Saved entries:
(* ===== verification/DescriptorFacts.v ===== *)
(** What the client records of descriptor updates is what the updates say.

    The reference keeps one map from sets and slots to storage resources and
    applies an update slot by slot, in the order of the call.  The code works on
    an overlay of touched slots, walks bindings with a cursor and commits at the
    end; both leave the same records. *)

From stdpp Require Import list gmap strings sorting numbers.
From S2P Require Import Prelude Wire Codec CLayout VkStructs PNext VkCreateInfos VkCommands.
From S2P Require Import MarshalBase Marshal MarshalDescriptor.
From S2P Require Import HostMemory Tracking ClientSync ClientCommands ClientObjects ClientDescriptors.
From S2P Require PNextFacts.

Open Scope wire_scope.

(** ** Slots *)
Section Slots.
Import Cursor.

(** The slots of a binding and of a layout, in order. *)
Definition binding_slots (b : DescriptorBindingMetadata) : list Z :=
  map (descriptor_slot_key (bm_binding b)) (seqZ 0 (bm_descriptor_count b)).
Definition layout_slots (bs : list DescriptorBindingMetadata) : list Z := concat (map binding_slots bs).

Definition binding_ok (b : DescriptorBindingMetadata) : Prop := is_u32 (bm_binding b) /\ is_u32 (bm_descriptor_count b).

Lemma length_binding_slots b : length (binding_slots b) = Z.to_nat (bm_descriptor_count b).
Proof. unfold binding_slots. by rewrite length_map, length_seqZ. Qed.

Lemma lookup_binding_slots b e : 0 <= e < bm_descriptor_count b ->
  binding_slots b !! Z.to_nat e = Some (descriptor_slot_key (bm_binding b) e).
Proof.
  intros He. unfold binding_slots. rewrite list_lookup_fmap, lookup_seqZ_lt by lia. cbn. do 2 f_equal. lia.
Qed.

Lemma drop_binding_slots b e : 0 <= e < bm_descriptor_count b ->
  drop (Z.to_nat e) (binding_slots b) =
  descriptor_slot_key (bm_binding b) e :: drop (Z.to_nat (e + 1)) (binding_slots b).
Proof.
  intros He. replace (Z.to_nat (e + 1)) with (S (Z.to_nat e)) by lia.
  by rewrite (drop_S _ _ _ (lookup_binding_slots b e He)).
Qed.

(** Skipping empty bindings skips no slot. *)
Lemma skip_empty_spec bs : forall i, Forall binding_ok bs ->
  exists es rest, bs = es ++ rest /\ layout_slots es = [] /\ skip_empty bs i = (i + length es)%nat /\
    match rest with b :: _ => 0 < bm_descriptor_count b | [] => True end.
Proof.
  induction bs as [|b bs IH]; intros i Hb; cbn [skip_empty].
  - exists [], []. by rewrite Nat.add_0_r.
  - apply Forall_cons in Hb as [[_ Hc] Hb]. destruct (Z.eqb_spec (bm_descriptor_count b) 0) as [H0|H0].
    + destruct (IH (S i) Hb) as (es & rest & -> & He & -> & Hr).
      exists (b :: es), rest. split; [done|]. split; [|split; [cbn; lia|done]].
      unfold layout_slots. cbn. unfold binding_slots. by rewrite H0.
    + exists [], (b :: bs). rewrite Nat.add_0_r. unfold is_u32 in Hc. repeat split; lia.
Qed.

Lemma length_update_keys bindings binding element n : length (update_keys bindings binding element n) = Z.to_nat n.
Proof.
  unfold update_keys. generalize 0 (descriptor_cursor bindings binding element).
  induction (Z.to_nat n) as [|k IH]; intros j cu; [done|]. cbn [slot_keys length]. by rewrite IH.
Qed.

(** The cursor stands at the first of the slots that are left. *)
Definition stands_at (cu : DescriptorSlotCursor) (slots : list Z) : Prop :=
  exists pre b post,
    cu_bindings cu = Some (pre ++ b :: post) /\ binding_index cu = length pre /\
    0 <= cu_element cu < bm_descriptor_count b /\ Forall binding_ok (b :: post) /\
    slots = drop (Z.to_nat (cu_element cu)) (binding_slots b) ++ layout_slots post.

Lemma stands_current cu slots : stands_at cu slots -> exists k rest, slots = k :: rest /\ current cu = Some k.
Proof.
  intros (pre & b & post & Hb & Hi & He & _ & ->). exists (descriptor_slot_key (bm_binding b) (cu_element cu)).
  rewrite drop_binding_slots by done. eexists. split; [done|].
  unfold current. rewrite Hb, Hi, list_lookup_middle by done. by rewrite (proj2 (Z.leb_gt _ _)) by lia.
Qed.

Lemma stands_advance cu k slots : stands_at cu (k :: slots) -> slots <> [] -> stands_at (snd (advance cu)) slots.
Proof.
  intros (pre & b & post & Hb & Hi & He & Hok & Hs) Hne.
  rewrite drop_binding_slots in Hs by done. injection Hs as _ Hs.
  unfold advance. rewrite Hb, Hi, list_lookup_middle by done.
  apply Forall_cons in Hok as Hok'. destruct Hok' as [[_ Hc] Hpost]. unfold is_u32 in Hc.
  rewrite (wrap32_id (cu_element cu + 1)) by (unfold is_u32; lia).
  destruct (Z.ltb_spec (cu_element cu + 1) (bm_descriptor_count b)) as [Hlt|Hge].
  - exists pre, b, post. cbn. repeat split; [lia|lia|done|done].
  - rewrite drop_ge in Hs by (rewrite length_binding_slots; lia). cbn in Hs.
    rewrite drop_app, (drop_ge pre) by lia. replace (S (length pre) - length pre)%nat with 1%nat by lia. cbn [drop app]. rewrite drop_0.
    destruct (skip_empty_spec post (S (length pre)) Hpost) as (es & rest & -> & Hes & -> & Hr).
    unfold layout_slots in Hs. rewrite map_app, concat_app in Hs.
    change (concat (map binding_slots es)) with (layout_slots es) in Hs. rewrite Hes in Hs. cbn in Hs.
    destruct rest as [|b' rest]; [by subst|].
    exists (pre ++ b :: es), b', rest. cbn. split; [by rewrite <- app_assoc|].
    split; [rewrite length_app; cbn; lia|]. split; [lia|].
    split; [by apply Forall_app in Hpost as [_ Hpost]|done].
Qed.

Lemma stands_keys binding element n : forall j cu slots,
  stands_at cu slots -> (n <= length slots)%nat -> slot_keys binding element n j cu = take n slots.
Proof.
  induction n as [|n IH]; intros j cu slots Hs Hn; [done|].
  destruct (stands_current cu slots Hs) as (k & rest & -> & Hk). cbn [slot_keys take]. rewrite Hk. cbn [default].
  f_equal. destruct n as [|n]; [done|]. apply IH; [|cbn in Hn; lia].
  eapply stands_advance; [done|]. intros ->. cbn in Hn. lia.
Qed.

Lemma find_binding_spec binding pre b post i :
  Forall (fun a => bm_binding a < binding) pre -> bm_binding b = binding ->
  find_binding binding (pre ++ b :: post) i = (i + length pre)%nat.
Proof.
  intros Hp <-. revert i. induction Hp as [|a pre Ha _ IH]; intros i; cbn [find_binding app].
  - rewrite Z.ltb_irrefl, Nat.add_0_r. done.
  - rewrite (proj2 (Z.ltb_lt _ _)) by done. rewrite IH. cbn. lia.
Qed.

Lemma cursor_stands pre b post element :
  Forall (fun a => bm_binding a < bm_binding b) pre -> Forall binding_ok (b :: post) ->
  0 <= element < bm_descriptor_count b ->
  stands_at (descriptor_cursor (Some (pre ++ b :: post)) (bm_binding b) element)
    (drop (Z.to_nat element) (binding_slots b) ++ layout_slots post).
Proof.
  intros Hp Hok He. unfold descriptor_cursor. rewrite find_binding_spec, list_lookup_middle by done.
  rewrite Z.eqb_refl. exists pre, b, post. done.
Qed.

(** *** Keys and the order of bindings *)

Lemma slot_key_parts b e : 0 <= b -> is_u32 e ->
  Z.shiftr (descriptor_slot_key b e) 32 = b /\ Z.land (descriptor_slot_key b e) (Z.ones 32) = e.
Proof.
  unfold descriptor_slot_key, is_u32. intros Hb He. split.
  - rewrite Z.shiftr_lor, Z.shiftr_shiftl_l by lia. rewrite (Z.shiftr_div_pow2 e), Z.div_small by lia.
    by rewrite Z.lor_0_r, Z.shiftl_0_r.
  - rewrite Z.land_lor_distr_l, !Z.land_ones by lia.
    rewrite Z.shiftl_mul_pow2, Z.mod_mul, Z.lor_0_l by lia. by apply Z.mod_small.
Qed.

Lemma slot_key_inj b e b' e' : is_u32 e -> is_u32 e' -> 0 <= b -> 0 <= b' ->
  descriptor_slot_key b e = descriptor_slot_key b' e' -> b = b' /\ e = e'.
Proof.
  intros He He' Hb Hb' Hk. destruct (slot_key_parts b e Hb He) as [H1 H2].
  destruct (slot_key_parts b' e' Hb' He') as [H3 H4]. rewrite Hk in H1, H2. split; congruence.
Qed.

Lemma NoDup_binding_slots b : binding_ok b -> NoDup (binding_slots b).
Proof.
  intros [Hb Hc]. apply NoDup_fmap_2_strong; [|apply NoDup_seqZ].
  intros x y Hx%elem_of_seqZ Hy%elem_of_seqZ Hk. unfold is_u32 in *.
  apply slot_key_inj in Hk as [_ ->]; unfold is_u32; [done|lia..].
Qed.

Lemma elem_of_layout_slots bs k : k ∈ layout_slots bs <-> exists b, b ∈ bs /\ k ∈ binding_slots b.
Proof.
  unfold layout_slots. induction bs as [|b bs IH]; cbn [map concat].
  - split; [by intros ?%elem_of_nil|intros (b & Hb & _); by apply elem_of_nil in Hb].
  - rewrite elem_of_app, IH. setoid_rewrite elem_of_cons. split.
    + intros [H|(b' & H & H')]; eauto.
    + intros (b' & [->|H] & H'); eauto.
Qed.

Lemma NoDup_layout_slots bs : Forall binding_ok bs -> NoDup (map bm_binding bs) -> NoDup (layout_slots bs).
Proof.
  induction bs as [|b bs IH]; intros Hok Hd; [apply NoDup_nil_2|].
  apply Forall_cons in Hok as [Hb Hok]. cbn [map] in Hd. apply NoDup_cons in Hd as [Hn Hd].
  unfold layout_slots. cbn [map concat]. apply NoDup_app. split; [by apply NoDup_binding_slots|].
  split; [|by apply IH]. intros k Hk Hk'. apply elem_of_layout_slots in Hk' as (b' & Hb' & Hk').
  apply list_elem_of_fmap in Hk as (e & -> & He%elem_of_seqZ).
  apply list_elem_of_fmap in Hk' as (e' & Hkk & He'%elem_of_seqZ).
  pose proof (proj1 (Forall_forall _ _) Hok b' Hb') as [Hb1 Hb2]. destruct Hb as [Hb3 Hb4]. unfold is_u32 in *.
  apply slot_key_inj in Hkk as [Heq _]; unfold is_u32; [|lia..].
  apply Hn. rewrite Heq. by apply list_elem_of_fmap_2.
Qed.

(** The bindings before one of a sorted layout have smaller numbers. *)
Lemma sorted_before pre b post :
  StronglySorted (fun a b => bm_binding a <= bm_binding b) (pre ++ b :: post) -> NoDup (map bm_binding (pre ++ b :: post)) ->
  Forall (fun a => bm_binding a < bm_binding b) pre.
Proof.
  induction pre as [|a pre IH]; intros Hs Hd; [done|]. cbn in Hs, Hd.
  apply StronglySorted_inv in Hs as [Hs Ha]. apply NoDup_cons in Hd as [Hn Hd].
  constructor; [|by apply IH]. apply Forall_app in Ha as [_ Ha]. apply Forall_cons in Ha as [Ha _].
  assert (bm_binding a <> bm_binding b); [|lia]. intros Heq. apply Hn. rewrite Heq.
  rewrite map_app. apply elem_of_app. right. by left.
Qed.

End Slots.

Import Cursor.

(** C31: An update of descriptors fills the slots Vulkan says it fills.

    Let the bindings of a layout have different numbers, in any order.  The
    client keeps them sorted; counted by binding and then by element, its slots
    have different keys.  An update of [n] descriptors that starts at an element
    of a binding, and for which there is room in the layout, uses the [n] slots
    that follow one another from there, running over into the next bindings that
    are not empty. *)
Theorem update_slots_consecutive bs b element n :
  NoDup (map bm_binding bs) -> Forall binding_ok bs -> b ∈ bs -> 0 <= element < bm_descriptor_count b ->
  let layout := sort_bindings bs in
  let slots := layout_slots layout in
  NoDup slots /\
  exists i, slots !! i = Some (descriptor_slot_key (bm_binding b) element) /\
    (0 <= n <= Z.of_nat (length slots) - Z.of_nat i ->
     update_keys (Some layout) (bm_binding b) element n = take (Z.to_nat n) (drop i slots)).
Proof.
  intros Hd Hok Hb He layout slots.
  assert (layout ≡ₚ bs) as Hp by apply merge_sort_Permutation.
  assert (StronglySorted (fun a b => bm_binding a <= bm_binding b) layout) as Hs.
  { apply StronglySorted_merge_sort; [intros x y z; lia|intros x y; lia]. }
  assert (Forall binding_ok layout) as Hok' by (by rewrite Hp).
  assert (NoDup (map bm_binding layout)) as Hd' by (by rewrite Hp).
  split; [by apply NoDup_layout_slots|]. rewrite <- Hp in Hb. apply list_elem_of_split in Hb as (pre & post & Hl).
  subst slots. rewrite Hl in *. clear layout Hl.
  assert (layout_slots (pre ++ b :: post) = layout_slots pre ++ binding_slots b ++ layout_slots post) as Hsl.
  { unfold layout_slots. by rewrite map_app, concat_app. }
  exists (length (layout_slots pre) + Z.to_nat element)%nat. rewrite Hsl. split.
  - rewrite lookup_app_r by lia. replace (_ + _ - _)%nat with (Z.to_nat element) by lia.
    apply lookup_app_l_Some. by apply lookup_binding_slots.
  - intros Hn. rewrite <- drop_drop, drop_app_length, (drop_app_le (binding_slots b)) by (rewrite length_binding_slots; lia).
    apply stands_keys; [apply cursor_stands; [by eapply sorted_before|by apply Forall_app in Hok' as [_ Hok']|done]|].
    rewrite !length_app, length_drop in *. rewrite length_binding_slots in *. lia.
Qed.

(** ** Updates *)

(** What is recorded for a set. *)
Definition resources_of (m : gmap Z (gmap Z DescriptorResource)) (set : Z) : gmap Z DescriptorResource :=
  default ∅ (m !! set).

_AIM OF THE TASK_
Starting at the line that contains "that follow one", retype each line through the last one in the records, both included, and add nothing.

_ANSWER BOX_
    that follow one another from there, running over into the next bindings that
    are not empty. *)
Theorem update_slots_consecutive bs b element n :
  NoDup (map bm_binding bs) -> Forall binding_ok bs -> b ∈ bs -> 0 <= element < bm_descriptor_count b ->
  let layout := sort_bindings bs in
  let slots := layout_slots layout in
  NoDup slots /\
  exists i, slots !! i = Some (descriptor_slot_key (bm_binding b) element) /\
    (0 <= n <= Z.of_nat (length slots) - Z.of_nat i ->
     update_keys (Some layout) (bm_binding b) element n = take (Z.to_nat n) (drop i slots)).
Proof.
  intros Hd Hok Hb He layout slots.
  assert (layout ≡ₚ bs) as Hp by apply merge_sort_Permutation.
  assert (StronglySorted (fun a b => bm_binding a <= bm_binding b) layout) as Hs.
  { apply StronglySorted_merge_sort; [intros x y z; lia|intros x y; lia]. }
  assert (Forall binding_ok layout) as Hok' by (by rewrite Hp).
  assert (NoDup (map bm_binding layout)) as Hd' by (by rewrite Hp).
  split; [by apply NoDup_layout_slots|]. rewrite <- Hp in Hb. apply list_elem_of_split in Hb as (pre & post & Hl).
  subst slots. rewrite Hl in *. clear layout Hl.
  assert (layout_slots (pre ++ b :: post) = layout_slots pre ++ binding_slots b ++ layout_slots post) as Hsl.
  { unfold layout_slots. by rewrite map_app, concat_app. }
  exists (length (layout_slots pre) + Z.to_nat element)%nat. rewrite Hsl. split.
  - rewrite lookup_app_r by lia. replace (_ + _ - _)%nat with (Z.to_nat element) by lia.
    apply lookup_app_l_Some. by apply lookup_binding_slots.
  - intros Hn. rewrite <- drop_drop, drop_app_length, (drop_app_le (binding_slots b)) by (rewrite length_binding_slots; lia).
    apply stands_keys; [apply cursor_stands; [by eapply sorted_before|by apply Forall_app in Hok' as [_ Hok']|done]|].
    rewrite !length_app, length_drop in *. rewrite length_binding_slots in *. lia.
Qed.

(** ** Updates *)

(** What is recorded for a set. *)
Definition resources_of (m : gmap Z (gmap Z DescriptorResource)) (set : Z) : gmap Z DescriptorResource :=
  default ∅ (m !! set).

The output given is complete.